TASK TO CARRY OUT:
Your reply should consist solely of the lines from the start of the material below through the line containing "- a linear combination", reproduced exactly.

BEGIN

(** * Poseidon R1CS gadget (ethsnarks, [src/gadgets/poseidon.hpp])

    A shallow embedding of the Poseidon permutation gadget and of the
    instance stamper built around it, together with the properties of the
    constant generator, the round gadget, the master permutation gadget and
    the instance stamper.

    Conventions of the embedding:
    - a field element is the canonical residue ([Z]) modulo the scalar-field
      order of BN128; every field operation reduces its result;
    - a variable is its index ([nat]); index [0] is the constant [ONE];
    - a linear combination is the ordered list of its terms;
    - a protoboard is the witness table (a list, slot [i-1] holding variable
      [i]) and the list of constraints;
    - gadget constructors and methods thread the protoboard explicitly;
      constructors return an [outcome], since they can trip an [assert] or
      touch the back of an empty vector;
    - the [unsigned] arithmetic of the constant generator is modelled on [N]
      with its wrap-around written out ([n_constants - 1], [t*2], [t+j],
      [param_F + param_P]); the template parameters and loop counters of the
      gadgets are naturals, and the two subtractions there that could go
      below zero are treated where they occur ([total_rounds - 1] in the
      master, [num_variables() - in_inputs.size()] in the stamper). *)

From Stdlib Require Import ZArith NArith Lia List Zpow_facts.
From Stdlib.Strings Require Import String Byte.
From stdpp Require Import base list.
Import ListNotations.

(** ** The scalar field [FieldT] *)

Module Fr.

Local Open Scope Z_scope.

(** Order of the scalar field of alt_bn128 / mcl_bn128 ([libff::Fr<ppT>]). *)
Definition modulus : Z :=
  21888242871839275222246405745257275088548364400416034343698204186575808495617.

Definition FieldT : Type := Z.

(** [FieldT::size_in_bits()]: the bit length of the modulus. *)
Definition size_in_bits : N := Z.to_N (Z.log2 modulus + 1).

Definition of_Z (z : Z) : FieldT := z mod modulus.
Definition zero : FieldT := 0.
Definition one : FieldT := 1.
Definition add (x y : FieldT) : FieldT := (x + y) mod modulus.
Definition sub (x y : FieldT) : FieldT := (x - y) mod modulus.
Definition mul (x y : FieldT) : FieldT := (x * y) mod modulus.

(** [inverse()]: the source leaves the inverse of zero undefined; the
    embedding computes [x^(r-2)], which is [0] at [0]. *)
Definition inverse (x : FieldT) : FieldT := Zpow_mod x (modulus - 2) modulus.

End Fr.

Abbreviation FieldT := Fr.FieldT.

(** A canonical residue is its own reduction. *)
Definition canonical (x : FieldT) : Prop := (x mod Fr.modulus)%Z = x.

(** A finite sum in the field. *)
Definition field_sum (l : list FieldT) : FieldT := fold_right Fr.add Fr.zero l.

(** ** Machine integers *)

(** [unsigned] subtraction, with its wrap-around. *)
Definition u32_modulus : N := 4294967296%N.
Definition u32_sub (a b : N) : N :=
  (((a + u32_modulus) - b mod u32_modulus) mod u32_modulus)%N.
Definition u32_add (a b : N) : N := ((a + b) mod u32_modulus)%N.
Definition u32_mul (a b : N) : N := ((a * b) mod u32_modulus)%N.

(** ** Results of constructors *)

(** A constructor returns its object, or stops on a failed [assert] (the
    diagnostic is the asserted expression), or has no defined behaviour
    (element access on an empty or too short vector, an allocation whose
    size wrapped around). *)
Inductive outcome (A : Type) : Type :=
| Ok (a : A)
| AssertFail (diagnostic : string)
| Undefined.
Arguments Ok {A} a.
Arguments AssertFail {A} diagnostic.
Arguments Undefined {A}.

#[global] Instance outcome_ret : MRet outcome := fun A a => Ok a.
#[global] Instance outcome_bind : MBind outcome := fun A B k r =>
  match r with
  | Ok a => k a
  | AssertFail d => AssertFail d
  | Undefined => Undefined
  end.

(** [assert(cond)] with the text of the asserted expression. *)
Definition cxx_assert (cond : bool) (text : string) : outcome unit :=
  if cond then Ok tt else AssertFail text.

(** [v.back()] and [v[i]] on a [std::vector]. *)
Definition vec_back {A : Type} (v : list A) : outcome A :=
  match last v with Some x => Ok x | None => Undefined end.
Definition vec_at {A : Type} (v : list A) (i : nat) : outcome A :=
  match v !! i with Some x => Ok x | None => Undefined end.

(** ** Linear combinations and the protoboard *)

Abbreviation VariableT := nat.
Abbreviation VariableArrayT := (list nat).

(** [libsnark::ONE], the variable of the constant term. *)
Definition ONE : VariableT := 0.

Record linear_term : Type := mk_term { index : nat; coeff : FieldT }.

Abbreviation linear_combination := (list linear_term).

(** The linear-combination algebra belongs to the host library and is not
    among the sources; the specification describes it as "an ordered list of
    linear terms; semantically a sum; supports +, scalar multiplication, and
    a constant term with variable 0". *)

(** Modelled from the spec: the conversion of a variable to a linear
    combination, the single term [1 * v]. *)
Definition lc_of_var (v : VariableT) : linear_combination :=
  [mk_term v Fr.one].

(** Modelled from the spec: the conversion of a field element to a linear
    combination, the single constant term [k * ONE]. *)
Definition lc_of_field (k : FieldT) : linear_combination :=
  [mk_term ONE k].

(** Modelled from the spec: [add_term], which appends one term. *)
Definition add_term (lc : linear_combination) (v : VariableT) (k : FieldT)
  : linear_combination :=
  lc ++ [mk_term v k].

(** Modelled from the spec: scalar multiplication [lc * k], term by term. *)
Definition lc_scale (lc : linear_combination) (k : FieldT) : linear_combination :=
  map (fun lt => mk_term (index lt) (Fr.mul k (coeff lt))) lc.

(** Modelled from the spec: [operator+] of linear combinations.  It walks
    both term lists in step, emits the term with the smaller index first
    and adds the coefficients of two terms that meet on the same index, so
    that the result is the sum of the operands whatever their order. *)
Fixpoint lc_add (l1 : linear_combination) : linear_combination -> linear_combination :=
  fix merge (l2 : linear_combination) : linear_combination :=
    match l1, l2 with
    | [], _ => l2
    | _, [] => l1
    | t1 :: r1, t2 :: r2 =>
        if (index t1 <? index t2)%nat then t1 :: lc_add r1 l2
        else if (index t2 <? index t1)%nat then t2 :: merge r2
        else mk_term (index t1) (Fr.add (coeff t1) (coeff t2)) :: lc_add r1 r2
    end.

Record r1cs_constraint : Type :=
  ConstraintT { a : linear_combination; b : linear_combination; c : linear_combination }.

(** What an instance needs to translate master indices: its input variables
    and the start of its auxiliary block ([libsnark::ITranslator]). *)
Record translator : Type :=
  mk_translator { tr_inputs : VariableArrayT; tr_offset : nat }.

(** An entry of [constraint_system.constraints]: a constraint of the
    protoboard's own, or a light instance, which points to constraint number
    [master_index] of the master protoboard and to the translator of the
    instance that stamped it. *)
Inductive constraint_entry : Type :=
| Own (k : r1cs_constraint)
| LightInstance (master_index : nat) (tr : translator).

(** Modelled from the spec: the protoboard of the host library, through the
    interface the gadget consumes ([allocate_variable], [add_constraint],
    [val] / [set_val], [num_variables], [constraints]).  Variable [0] is the
    constant [1]; variable [i > 0] lives in slot [i-1] of the witness table,
    so [num_variables] is the length of the table. *)
Record ProtoboardT : Type :=
  mk_pb { values : list FieldT; constraints : list constraint_entry }.

(** A protoboard as its default constructor leaves it. *)
Definition empty_pb : ProtoboardT := mk_pb [] [].

(** Modelled from the spec: [num_variables()]. *)
Definition num_variables (pb : ProtoboardT) : nat := length (values pb).

(** Modelled from the spec: [val(V)], the witness read; variable [0] reads
    as the constant [1]. *)
Definition val (pb : ProtoboardT) (v : VariableT) : FieldT :=
  match v with
  | O => Fr.one
  | S i => default Fr.zero (values pb !! i)
  end.

(** Modelled from the spec: [val(V) = x], the witness write.  A write to
    variable [0] or outside the table, which the gadgets never perform,
    leaves the table as it is. *)
Definition set_val (pb : ProtoboardT) (v : VariableT) (x : FieldT) : ProtoboardT :=
  match v with
  | O => pb
  | S i => mk_pb (<[i := x]> (values pb)) (constraints pb)
  end.

(** Modelled from the spec: [add_r1cs_constraint], which appends one
    constraint. *)
Definition add_r1cs_constraint (pb : ProtoboardT) (k : r1cs_constraint) : ProtoboardT :=
  mk_pb (values pb) (constraints pb ++ [Own k]).

(** Modelled from the spec: [make_variable], "appends a fresh variable
    slot"; the slot starts at zero. *)
Definition make_variable (pb : ProtoboardT) : VariableT * ProtoboardT :=
  (S (num_variables pb), mk_pb (values pb ++ [Fr.zero]) (constraints pb)).

(** Modelled from the spec: [make_var_array], [n] fresh consecutive
    variables. *)
Fixpoint make_var_array (pb : ProtoboardT) (n : nat) : VariableArrayT * ProtoboardT :=
  match n with
  | O => ([], pb)
  | S n' =>
      let '(v, pb1) := make_variable pb in
      let '(vs, pb2) := make_var_array pb1 n' in
      (v :: vs, pb2)
  end.

(** Modelled from the spec: [VariableArrayT_to_lc], each variable as a
    linear combination. *)
Definition VariableArrayT_to_lc (vars : VariableArrayT) : list linear_combination :=
  lc_of_var <$> vars.

(** Modelled from the spec: [lc_val], the value of a linear combination
    under the witness table, the sum of [coeff * val(index)] over its
    terms. *)
Definition lc_val (pb : ProtoboardT) (lc : linear_combination) : FieldT :=
  fold_left (fun sum lt => Fr.add sum (Fr.mul (coeff lt) (val pb (index lt)))) lc Fr.zero.

(** Write the values [xs] into the variables [vars], in order. *)
Definition assign_values (vars : VariableArrayT) (xs : list FieldT) (pb : ProtoboardT)
  : ProtoboardT :=
  fold_left (fun pb '(v, x) => set_val pb v x) (zip vars xs) pb.

(** A linear combination, or a constraint, that mentions no variable
    beyond [n]. *)
Definition lc_below (n : nat) (lc : linear_combination) : Prop :=
  Forall (fun lt => index lt <= n) lc.
Definition constraint_below (n : nat) (k : r1cs_constraint) : Prop :=
  lc_below n (a k) /\ lc_below n (b k) /\ lc_below n (c k).

(** Two protoboards with the same variables and the same constraints: they
    differ at most in the values of the witness table. *)
Definition same_shape (pb pb' : ProtoboardT) : Prop :=
  num_variables pb' = num_variables pb /\ constraints pb' = constraints pb.

(** [A * B = C] under the witness table. *)
Definition is_satisfied (pb : ProtoboardT) (k : r1cs_constraint) : Prop :=
  Fr.mul (lc_val pb (a k)) (lc_val pb (b k)) = lc_val pb (c k).

(** ** Constant generator *)

(** [n_bits_roundedup] and [output_size] of [poseidon_constants_fill], as
    functions of the bit length of the field. *)
Definition n_bits_roundedup (size_in_bits : N) : N :=
  (size_in_bits + (8 - size_in_bits mod 8))%N.
Definition output_size_of (size_in_bits : N) : N :=
  (n_bits_roundedup size_in_bits / 8)%N.
Definition output_size : N := output_size_of Fr.size_in_bits.

(** Little-endian value of a byte string. *)
Fixpoint le_bytes_to_N (bs : list byte) : N :=
  match bs with
  | [] => 0%N
  | x :: rest => (Byte.to_N x + 256 * le_bytes_to_N rest)%N
  end.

END

TASK SOLUTION:
(** * Poseidon R1CS gadget (ethsnarks, [src/gadgets/poseidon.hpp])

    A shallow embedding of the Poseidon permutation gadget and of the
    instance stamper built around it, together with the properties of the
    constant generator, the round gadget, the master permutation gadget and
    the instance stamper.

    Conventions of the embedding:
    - a field element is the canonical residue ([Z]) modulo the scalar-field
      order of BN128; every field operation reduces its result;
    - a variable is its index ([nat]); index [0] is the constant [ONE];
    - a linear combination is the ordered list of its terms;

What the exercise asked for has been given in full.